Work required: The answer must consist of every line in the data below that holds the word "getUserIdFromCustomerId".

--- START ---

(** The inline [tierConfig] of [updateUserLimits]. *)
Definition tierConfig : gmap string Limits :=
  <["basic" := basicLimits]>
  (<["pro" := proLimits]>
  (<["enterprise" := enterpriseLimits]> ∅)).

Section Functions.

(** The [stripe] client, [functions.config().stripe.webhook_secret], and
    the server's clock: [serverTime n] is the time at which the write that
    follows [n] committed writes commits. *)
Variable stripe : Stripe.
Variable webhook_secret : string.
Variable serverTime : nat → Z.

(** [admin.firestore().collection('users').doc(id).get()], then [.data()]. *)
Definition doc_get (id : string) : Fn (option Doc) := λ w,
  Returned (users w !! id) w.

(** [admin.firestore().collection('users').doc(id).update(fields)]: fails
    when the document does not exist, otherwise sets the listed fields and
    leaves the others. *)
Definition doc_update (id : string) (fields : Doc) : Fn unit := λ w,
  match users w !! id with
  | None => Thrown FirestoreNotFound w
  | Some d =>
      let written := resolve (serverTime (length (commits w))) <$> fields in
      Returned tt {| users := <[id := written ∪ d]> (users w);
                     commits := commits w ++ [(id, written)];
                     console := console w |}
  end.

(** [collection('users').where(field, '==', v).limit(1).get()]: the id of
    the first matching document, if any. *)
Definition users_where_limit1 (field : string) (v : FieldValue)
    : Fn (option string) := λ w,
  Returned
    (firstDocId
       (map_to_list (filter (λ kd, kd.2 !! field = Some v) (users w))).*1)
    w.

Definition updateUserLimits (userId tier : string) : Fn unit :=
  let limits := default basicLimits (tierConfig !! tier) in
  doc_update userId
    {[ "limits" := VLimits limits; "updatedAt" := ServerTimestamp ]}.

Definition getUserIdFromCustomerId (customerId : string) : Fn (option string) :=
  try_catch
    (found ← users_where_limit1 "stripeCustomerId" (VString customerId);
     match found with
     | Some id => mret (Some id)
     | None =>
         fromStripe ← try_catch
           (customer ← stripe_call (customers_retrieve stripe customerId);
            let firebaseUID := customer_metadata customer ≫= (.!! "firebaseUID") in
            if truthy firebaseUID then mret firebaseUID else mret None)
           (λ stripeError,
              console_log LogError "Error retrieving customer from Stripe:";;
              mret None);
         mret fromStripe
     end)
    (λ error,
       console_log LogError "Error getting userId from customerId:";;
       mret None).

Definition handleCheckoutCompleted (session : Session) : Fn unit :=
  metadata ← defined (session_metadata session);
  let userId := metadata !! "userId" in
  if negb (truthy userId) then
    console_log LogError "No userId in checkout session metadata"
  else
    subscription ← stripe_call
      (subscriptions_retrieve stripe (session_subscription session));
    priceId ← defined (head (sub_items subscription));
    tier ← logged (getTierFromPriceId priceId);
    doc_update (default "" userId)
      {[ "subscriptionStatus" := VString "active";
         "subscriptionTier" := VString tier;
         "stripeSubscriptionId" := VString (sub_id subscription);
         "currentPeriodStart" := fromSeconds (current_period_start subscription);
         "currentPeriodEnd" := fromSeconds (current_period_end subscription);
         "updatedAt" := ServerTimestamp ]};;
    updateUserLimits (default "" userId) tier.

Definition handleSubscriptionUpdated (subscription : Subscription) : Fn unit :=
  userId ← getUserIdFromCustomerId (sub_customer subscription);
  match userId with
  | None =>
      console_log LogError
        ("No userId found for customer: " ++ sub_customer subscription)
  | Some userId =>
      priceId ← defined (head (sub_items subscription));
      tier ← logged (getTierFromPriceId priceId);
      doc_update userId
        {[ "subscriptionTier" := VString tier;
           "subscriptionStatus" := VString (sub_status subscription);
           "currentPeriodStart" := fromSeconds (current_period_start subscription);
           "currentPeriodEnd" := fromSeconds (current_period_end subscription);
           "updatedAt" := ServerTimestamp ]};;
      updateUserLimits userId tier
  end.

--- END ---

Worked solution:
Definition getUserIdFromCustomerId (customerId : string) : Fn (option string) :=
  userId ← getUserIdFromCustomerId (sub_customer subscription);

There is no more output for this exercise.